Viel Zeit blieb nicht: Im Eiltempo packten die Reisenden ihre Sachen. Anschließend wurden sie gemeinsam mit vielen anderen Urlaubern in insgesamt elf Bussen zum Flughafen nach Dubai gebracht. Ganz ohne Risiko sei das nicht gewesen, sagen die beiden rückblickend - schließlich wusste niemand genau, was sie unterwegs erwarten würde. Trotzdem zögerten sie nicht lange. "Wir haben nur gedacht: Ab nach Hause! Einfach nur weg!"
Ein Vorteil für das Ehepaar: Die beiden hatten ihre Reise inklusive Flügen über ein Reisebüro gebucht. Dadurch konnten sie schließlich auch mit einem Flug der Airline Emirates nach Düsseldorf zurückkehren. Andere Passagiere, die ihre Flüge selbst organisiert hatten, sitzen dagegen weiterhin auf dem Kreuzfahrtschiff fest. Auch die Crew muss vorerst im Hafen von Abu Dhabi bleiben.

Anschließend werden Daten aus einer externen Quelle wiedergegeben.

(* ===== verification/Python.v ===== *)
(** * Python values and builtins used by [src/app.py]

    The numbers a numeric widget delivers ([number]: an [int] or a finite
    [float]; [None] is [option number]'s [None]) and the builtin [int]
    applied to them at lines 67 and 82 ([py_int]), with its error case and
    the bounds of its truncation. *)

From stdpp Require Import base tactics option numbers.
From Stdlib Require Import QArith Qcanon.
From S2P Require Import Prelude.

#[local] Set Warnings "-clear-no-such-hyp".

(** ** Numbers *)

(** A Python number as the session receives it from a numeric widget: an
    [int] (unbounded, hence [Z]) or a [float].  A finite float is a
    rational, kept canonical so that equality is Leibniz; [nan] and the
    infinities have no JSON form and are not values of an input. *)
Inductive number : Type :=
| NInt (z : Z)
| NFloat (q : Qc).

#[export] Instance number_eq_dec : EqDecision number.
Proof. solve_decision. Defined.

(** The float whose value is the integer [z], for the integers a float
    holds exactly. *)
Definition float_of_Z (z : Z) : Qc := Q2Qc (inject_Z z).

(** ** The builtin [int] *)

(** Truncation of a float toward zero: [int(3.7) = 3], [int(-3.7) = -3]. *)
Definition trunc (q : Qc) : Z := Z.quot (Qnum q) (Zpos (Qden q)).

(** [int(bins)] (lines 67 and 82): an [int] is returned as it is, a [float]
    is truncated toward zero, and [None] raises [TypeError]. *)
Definition py_int (v : option number) : result Z :=
  match v with
  | None => Err TypeError
  | Some (NInt z) => Ok z
  | Some (NFloat q) => Ok (trunc q)
  end.

(** ** Truncation *)

Lemma trunc_nonneg (q : Qc) :
  (0 <= q)%Qc → (inject_Z (trunc q) <= q)%Q ∧ (q < inject_Z (trunc q + 1))%Q.
Proof.
  destruct q as [[a b] Hc]. unfold trunc, Qcle, Qle, Qlt; simpl. intros Ha.
  pose proof (Z.quot_rem' a (Z.pos b)).
  pose proof (Z.rem_bound_pos a (Z.pos b) ltac:(lia) ltac:(lia)). nia.
Qed.

Lemma trunc_nonpos (q : Qc) :
  (q <= 0)%Qc → (inject_Z (trunc q - 1) < q)%Q ∧ (q <= inject_Z (trunc q))%Q.
Proof.
  destruct q as [[a b] Hc]. unfold trunc, Qcle, Qle, Qlt; simpl. intros Ha.
  pose proof (Z.quot_rem' a (Z.pos b)).
  pose proof (Z.rem_bound_pos_neg a (Z.pos b) ltac:(lia) ltac:(lia)). nia.
Qed.

Lemma trunc_sign (q : Qc) :
  ((0 <= q)%Qc → (0 <= trunc q)%Z) ∧ ((q <= 0)%Qc → (trunc q <= 0)%Z).
Proof.
  destruct q as [[a b] Hc]. unfold trunc, Qcle, Qle; simpl. split; intros Ha.
  - apply Z.quot_pos; lia.
  - rewrite <- (Z.opp_involutive a), Z.quot_opp_l by lia.
    pose proof (Z.quot_pos (- a) (Z.pos b)). lia.
Qed.

Lemma trunc_float_of_Z (z : Z) : trunc (float_of_Z z) = z.
Proof.
  unfold trunc, float_of_Z. simpl.
  rewrite Qred_identity by apply Z.gcd_1_r. apply Z.quot_1_r.
Qed.

(** ** [int] on the values of a numeric input *)

(** [int(v)] raises exactly when the field is empty, and then raises
    [TypeError]: an [int] or a [float] is always converted. *)
Lemma py_int_raises_iff (v : option number) (e : exn) :
  py_int v = Err e ↔ v = None ∧ e = TypeError.
Proof. destruct v as [[z|q]|]; simpl; naive_solver. Qed.

(** C39. [int] truncates a float toward zero: the result lies between zero
    and the float, less than one away from it. *)
Theorem py_int_float_bounds (q : Qc) (n : Z) :
  py_int (Some (NFloat q)) = Ok n →
  ((0 <= q)%Qc → (0 ≤ n)%Z ∧ (inject_Z n <= q)%Q ∧ (q < inject_Z (n + 1))%Q)
  ∧ ((q <= 0)%Qc → (n ≤ 0)%Z ∧ (inject_Z (n - 1) < q)%Q ∧ (q <= inject_Z n)%Q).
Proof.
  intros [= <-]. split; intros Hq.
  - split; [by apply trunc_sign | by apply trunc_nonneg].
  - split; [by apply trunc_sign | by apply trunc_nonpos].
Qed.

Lemma py_int_float_bounds_witness :
  ((0 <= Q2Qc (7 # 2))%Qc →
     (0 ≤ 3)%Z ∧ (inject_Z 3 <= Q2Qc (7 # 2))%Q ∧ (Q2Qc (7 # 2) < inject_Z (3 + 1))%Q)
  ∧ ((Q2Qc (7 # 2) <= 0)%Qc →
     (3 ≤ 0)%Z ∧ (inject_Z (3 - 1) < Q2Qc (7 # 2))%Q ∧ (Q2Qc (7 # 2) <= inject_Z 3)%Q).
Proof. apply (py_int_float_bounds (Q2Qc (7 # 2)) 3). reflexivity. Defined.

(** A float whose value is an integer converts to that integer, and
    [int] leaves an [int] as it is. *)
Lemma py_int_integral (z : Z) :
  py_int (Some (NFloat (float_of_Z z))) = Ok z ∧ py_int (Some (NInt z)) = Ok z.
Proof. split; [|done]. simpl. by rewrite trunc_float_of_Z. Qed.

Example py_int_examples :
  py_int (Some (NFloat (Q2Qc (7 # 2)))) = Ok 3%Z
  ∧ py_int (Some (NFloat (Q2Qc (-7 # 2)))) = Ok (-3)%Z
  ∧ py_int (Some (NInt 50)) = Ok 50%Z
  ∧ py_int None = Err TypeError.
Proof. by vm_compute. Qed.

Von Dubai aus ging es für Leny und Wilfried in der Nacht mit einem kleinen Umweg über Saudi-Arabien und Ägypten zurück nach Europa. Am Donnerstagnachmittag landeten sie schließlich in Düsseldorf.

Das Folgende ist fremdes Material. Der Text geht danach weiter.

(* ===== verification/Dataframe.v ===== *)
(** * The dataset and the pandas expression of line 47

    [penguins_df] (line 9) is a table of [penguin] rows with the columns
    the program names.  Line 47 selects rows with three pandas operations,
    each a definition here: column access [getitem_col], the element-wise
    membership test [isin], and indexing by a boolean mask [getitem_mask];
    [where_isin] composes them as the line does.  [filtered] is the Filter
    Stage's contract, which [where_isin] is proved to implement. *)

From Stdlib Require Import QArith Qcanon.
From stdpp Require Import base tactics option list strings numbers.
From S2P Require Import Prelude.

#[local] Set Warnings "-clear-no-such-hyp".

(** ** Rows and columns *)

(** One row of the table.  A measurement is a float or missing ([NaN]). *)
Record penguin : Type := Penguin {
  species : string;
  bill_length_mm : option Qc;
  bill_depth_mm : option Qc;
  body_mass_g : option Qc;
}.

#[export] Instance penguin_eq_dec : EqDecision penguin.
Proof. solve_decision. Defined.

(** A [DataFrame] with this schema: its rows, in order. *)
Abbreviation dataframe := (list penguin).

(** The value of one cell: a string, or a float that may be missing. *)
Inductive cell : Type :=
| CStr (s : string)
| CNum (x : option Qc).

#[export] Instance cell_eq_dec : EqDecision cell.
Proof. solve_decision. Defined.

(** The column labels, and the accessor each label names. *)
Definition columns : list string :=
  ["species"; "bill_length_mm"; "bill_depth_mm"; "body_mass_g"].

Definition column (c : string) : option (penguin → cell) :=
  if decide (c = "species") then Some (λ r, CStr (species r))
  else if decide (c = "bill_length_mm") then Some (λ r, CNum (bill_length_mm r))
  else if decide (c = "bill_depth_mm") then Some (λ r, CNum (bill_depth_mm r))
  else if decide (c = "body_mass_g") then Some (λ r, CNum (body_mass_g r))
  else None.

(** ** The pandas operations of line 47 *)

(** [df[c]]: the column labelled [c] as a series, [KeyError] for a label
    that is not a column. *)
Definition getitem_col (df : dataframe) (c : string) : result (list cell) :=
  match column c with
  | Some f => Ok (f <$> df)
  | None => Err KeyError
  end.

(** [s.isin(values)]: for each element of the series, whether it is one of
    [values].  The values are strings; a number is never one of them. *)
Definition isin (s : list cell) (values : list string) : list bool :=
  (λ c, bool_decide (c ∈ CStr <$> values)) <$> s.

(** [df[mask]] for a boolean series: the rows at which the mask holds, in
    order.  A mask that does not cover the frame's rows is refused. *)
Definition getitem_mask (df : dataframe) (mask : list bool) : result dataframe :=
  if decide (length mask = length df) then Ok (mask_select df mask)
  else Err IndexingError.

(** [df[df[c].isin(values)]]: line 47, with the frame, the column label
    and the values as parameters. *)
Definition where_isin (df : dataframe) (c : string) (values : list string)
  : result dataframe :=
  result_bind (getitem_col df c) (λ s, getitem_mask df (isin s values)).

(** ** The Filter Stage's contract *)

(** The rows whose species is one of [sel], in the order of the table. *)
Definition filtered (sel : list string) (df : dataframe) : dataframe :=
  filter (λ r, species r ∈ sel) df.

(** How many rows of the table have species [s]. *)
Definition count_species (s : string) (df : dataframe) : nat :=
  length (filter (λ r, species r = s) df).

(** The dataset provider's promise: every row's species is one of [names]. *)
Definition species_within (names : list string) (df : dataframe) : Prop :=
  Forall (λ r, species r ∈ names) df.

#[export] Instance species_within_dec names df : Decision (species_within names df).
Proof. unfold species_within. apply _. Defined.

(** ** A concrete table

    Eight rows in the shape of the dataset (the fourth has its measurements
    missing), on which the theorems are applied and the definitions run. *)

Definition qc (n : Z) (d : positive) : Qc := Q2Qc (Qmake n d).

Definition measured (s : string) (len depth : Z) (mass : Z) : penguin :=
  Penguin s (Some (qc len 10)) (Some (qc depth 10)) (Some (qc mass 1)).

Definition sample_df : dataframe :=
  [ measured "Adelie" 391 187 3750;
    measured "Adelie" 395 174 3800;
    measured "Adelie" 403 180 3250;
    Penguin "Adelie" None None None;
    measured "Gentoo" 461 132 4500;
    measured "Gentoo" 500 163 5700;
    measured "Chinstrap" 465 179 3500;
    measured "Chinstrap" 500 195 3900 ].

(** A table with the published species counts (measurements left out). *)
Definition published_counts_df : dataframe :=
  replicate 152 (Penguin "Adelie" None None None)
  ++ replicate 124 (Penguin "Gentoo" None None None)
  ++ replicate 68 (Penguin "Chinstrap" None None None).

(** ** The operations, one by one *)

Section operations.
Implicit Types (df : dataframe) (sel values : list string) (r : penguin).

Lemma column_is_Some (c : string) : is_Some (column c) ↔ c ∈ columns.
Proof.
  unfold column, columns. rewrite !elem_of_cons, elem_of_nil.
  repeat case_decide; split; intros Hc; eauto 6; [by destruct Hc | tauto].
Qed.

Lemma getitem_col_length df c s : getitem_col df c = Ok s → length s = length df.
Proof.
  unfold getitem_col. destruct (column c); intros [= <-]. apply length_fmap.
Qed.

Lemma isin_length (s : list cell) values : length (isin s values) = length s.
Proof. apply length_fmap. Qed.

Lemma isin_fmap (f : penguin → cell) df values :
  isin (f <$> df) values = (λ r, bool_decide (f r ∈ CStr <$> values)) <$> df.
Proof. unfold isin. by rewrite <- list_fmap_compose. Qed.

Lemma getitem_mask_fmap df (f : penguin → bool) :
  getitem_mask df (f <$> df) = Ok (filter (λ r, f r) df).
Proof.
  unfold getitem_mask. rewrite length_fmap, decide_True by done.
  by rewrite mask_select_fmap.
Qed.

Lemma getitem_mask_length_ne df (m : list bool) :
  length m ≠ length df → getitem_mask df m = Err IndexingError.
Proof. intros. unfold getitem_mask. by rewrite decide_False. Qed.

(** On a column that exists, line 47 is a filter of the rows. *)
Lemma where_isin_column df c (f : penguin → cell) values :
  column c = Some f →
  where_isin df c values = Ok (filter (λ r, f r ∈ CStr <$> values) df).
Proof.
  intros Hc. unfold where_isin, getitem_col. rewrite Hc. simpl.
  rewrite isin_fmap, getitem_mask_fmap. f_equal.
  apply list_filter_iff. intros r. apply bool_decide_spec.
Qed.

End operations.

(** ** Line 47 implements the Filter Stage *)

Section filter_stage.
Implicit Types (df : dataframe) (sel : list string) (r : penguin).

Lemma elem_of_CStr_fmap (s : string) sel : CStr s ∈ CStr <$> sel ↔ s ∈ sel.
Proof.
  rewrite list_elem_of_fmap. split; [by intros (?&[= ->]&?) | eauto].
Qed.

(** Line 47 on the species column is the contract [filtered]. *)
Lemma where_isin_filtered df sel :
  where_isin df "species" sel = Ok (filtered sel df).
Proof.
  rewrite (where_isin_column df "species" (λ r, CStr (species r))) by done.
  f_equal. apply list_filter_iff. intros r. apply elem_of_CStr_fmap.
Qed.

Lemma filtered_nil df : filtered [] df = [].
Proof.
  apply filter_Forall_nil, Forall_forall. intros r _. apply not_elem_of_nil.
Qed.

(** C2. Line 47, [penguins_df[penguins_df["species"].isin(sel)]], stage by
    stage: the column access finds the species column, the mask [isin]
    builds has one entry per row, so the indexing does not raise, and the
    result is the contract [filtered]: a row is in the view exactly when
    it is a row of the table whose species is in [sel], and the view
    keeps the order of the table. *)
Theorem where_isin_species df sel :
  ∃ s d, getitem_col df "species" = Ok s
       ∧ length (isin s sel) = length df
       ∧ getitem_mask df (isin s sel) = Ok d
       ∧ where_isin df "species" sel = Ok d
       ∧ d = filtered sel df
       ∧ (∀ r, r ∈ d ↔ r ∈ df ∧ species r ∈ sel)
       ∧ d `sublist_of` df.
Proof.
  exists ((λ r, CStr (species r)) <$> df), (filtered sel df).
  split_and!; [done | by rewrite isin_length, length_fmap | | | done | |].
  - by rewrite <- where_isin_filtered.
  - apply where_isin_filtered.
  - intros r. unfold filtered. rewrite list_elem_of_filter. tauto.
  - apply sublist_filter.
Qed.


(** With nothing selected the view is empty. *)
Lemma where_isin_nothing_selected df : where_isin df "species" [] = Ok [].
Proof. by rewrite where_isin_filtered, filtered_nil. Qed.

(** C27. The two ends of the selection.  With nothing selected the view
    is empty: not an error, and not every row.  When every species of
    the table is selected the view is the whole table, so its row count
    is the table's. *)
Theorem where_isin_boundary_selections df sel :
  species_within sel df →
  where_isin df "species" [] = Ok [] ∧ where_isin df "species" sel = Ok df.
Proof.
  intros Hall. split; [apply where_isin_nothing_selected|].
  rewrite where_isin_filtered. f_equal. by apply filter_Forall_id.
Qed.

(** A label that is no column raises [KeyError], whatever the values. *)
Lemma where_isin_no_column df c values :
  c ∉ columns → where_isin df c values = Err KeyError.
Proof.
  intros Hc. unfold where_isin, getitem_col.
  destruct (column c) eqn:E; [|done]. destruct Hc. apply column_is_Some; eauto.
Qed.

(** C40. Line 47 with any column label: it raises exactly when the label
    is no column of the table, and then raises [KeyError]; the mask that
    [isin] builds always fits the table, so the indexing never raises. *)
Theorem where_isin_raises_iff df c values e :
  where_isin df c values = Err e ↔ (c ∉ columns) ∧ e = KeyError.
Proof.
  split.
  - destruct (column c) as [f|] eqn:Hc.
    + by rewrite (where_isin_column df c f values Hc).
    + assert (c ∉ columns) as Hn by (rewrite <- column_is_Some, Hc; by intros []).
      rewrite where_isin_no_column by done. by intros [= <-].
  - intros [Hc ->]. by apply where_isin_no_column.
Qed.

(** The selection is read as a set: order and repetition do not matter. *)
#[export] Instance filtered_proper : Proper (same_elements ==> (=) ==> (=)) filtered.
Proof.
  intros sel1 sel2 Hsel df ? <-. apply list_filter_iff. intros r. apply Hsel.
Qed.

Lemma filtered_filtered sel1 sel2 df :
  filtered sel1 (filtered sel2 df) = filtered (list_intersection sel1 sel2) df.
Proof.
  unfold filtered. rewrite list_filter_filter. apply list_filter_iff.
  intros r. by rewrite list_elem_of_intersection.
Qed.

Lemma filtered_length_le sel df : (length (filtered sel df) ≤ length df)%nat.
Proof. apply length_filter. Qed.

(** The size of the view is the number of rows of each selected species. *)
Lemma filtered_length sel df :
  NoDup sel →
  length (filtered sel df) = sum_list_with (λ s, count_species s df) sel.
Proof.
  intros Hsel. unfold filtered, count_species.
  induction df as [|r df IH]; simpl.
  { induction sel; simpl; [done|]. by rewrite <- IHsel by by inversion Hsel. }
  rewrite filter_cons, (sum_list_with_ext _
    (λ s, (if decide (species r = s) then 1 else 0)
          + length (filter (λ r, species r = s) df))).
  - rewrite sum_list_with_add, sum_list_with_indicator, <- IH by done.
    by case_decide.
  - intros s. rewrite filter_cons. by case_decide.
Qed.

(** C29. The published scenario: in a table of 152 Adelie, 124 Gentoo and
    68 Chinstrap rows and no others, selecting only Gentoo yields 124
    rows, all Gentoo, and selecting all three yields all 344. *)
Theorem where_isin_published_counts df :
  species_within ["Adelie"; "Gentoo"; "Chinstrap"] df →
  count_species "Adelie" df = 152 →
  count_species "Gentoo" df = 124 →
  count_species "Chinstrap" df = 68 →
  length df = 344
  ∧ ∃ d, where_isin df "species" ["Gentoo"] = Ok d
         ∧ length d = 124 ∧ Forall (λ r, species r = "Gentoo") d.
Proof.
  intros Hall Ha Hg Hc. split.
  - rewrite <- (filter_Forall_id _ df Hall).
    change (filter _ df) with (filtered ["Adelie"; "Gentoo"; "Chinstrap"] df).
    rewrite filtered_length by compute_done.
    simpl. lia.
  - exists (filtered ["Gentoo"] df). split; [apply where_isin_filtered|]. split.
    + rewrite filtered_length by compute_done. simpl. lia.
    + pose proof (Forall_filter_self (λ r, species r ∈ ["Gentoo"]) df) as Hf.
      eapply list.Forall_impl; [exact Hf|]. intros r. simpl. by rewrite list_elem_of_singleton.
Qed.

Lemma filtered_species sel df : species_within sel (filtered sel df).
Proof. apply (Forall_filter_self (λ r, species r ∈ sel)). Qed.

End filter_stage.

(** ** The theorems on the concrete tables *)

Lemma sample_df_species :
  species_within ["Adelie"; "Gentoo"; "Chinstrap"] sample_df.
Proof. compute_done. Qed.

Lemma where_isin_boundary_selections_witness :
  where_isin sample_df "species" [] = Ok []
  ∧ where_isin sample_df "species" ["Adelie"; "Gentoo"; "Chinstrap"] = Ok sample_df.
Proof. apply where_isin_boundary_selections, sample_df_species. Defined.

Example where_isin_sample_gentoo :
  where_isin sample_df "species" ["Gentoo"]
  = Ok [measured "Gentoo" 461 132 4500; measured "Gentoo" 500 163 5700].
Proof. by vm_compute. Qed.

Lemma where_isin_published_counts_witness :
  length published_counts_df = 344
  ∧ ∃ d, where_isin published_counts_df "species" ["Gentoo"] = Ok d
         ∧ length d = 124 ∧ Forall (λ r, species r = "Gentoo") d.
Proof.
  apply where_isin_published_counts; compute_done.
Defined.


Example where_isin_sample_no_column :
  where_isin sample_df "weight" ["Gentoo"] = Err KeyError.
Proof. by vm_compute. Qed.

Die Eindrücke aus Abu Dhabi beschäftigen die beiden allerdings noch immer. Während ihres Aufenthalts hatte es Berichte über einen mutmaßlichen Drohneneinschlag in ein Petroleumlager im Hafen gegeben. Dichter Rauch hat zeitweise sogar Teile der Skyline der Stadt verdeckt. "Im Augenblick selbst merkt man, dass da etwas passiert. Es wurde aber alles getan, damit wir ruhig bleiben. Da wir keine anderen Mitteilungen bekamen, war das für uns in Ordnung." Aktuelle Informationen über die Lage außerhalb des Schiffes gab es für die Passagiere allerdings kaum. Meist waren es nur Nachrichtenberichte, die bereits ein oder zwei Tage alt waren.
"Die oberen Decks waren geschlossen. Man konnte nicht mehr nach draußen. Also haben wir uns die Zeit gemeinsam vertrieben - in Bars und mit Spaziergängen auf dem Schiff." Jetzt wollen Leny und Wilfried Goblet erst einmal wieder richtig ankommen, die Ereignisse verarbeiten und vor allem die Zeit mit ihrer Familie genießen.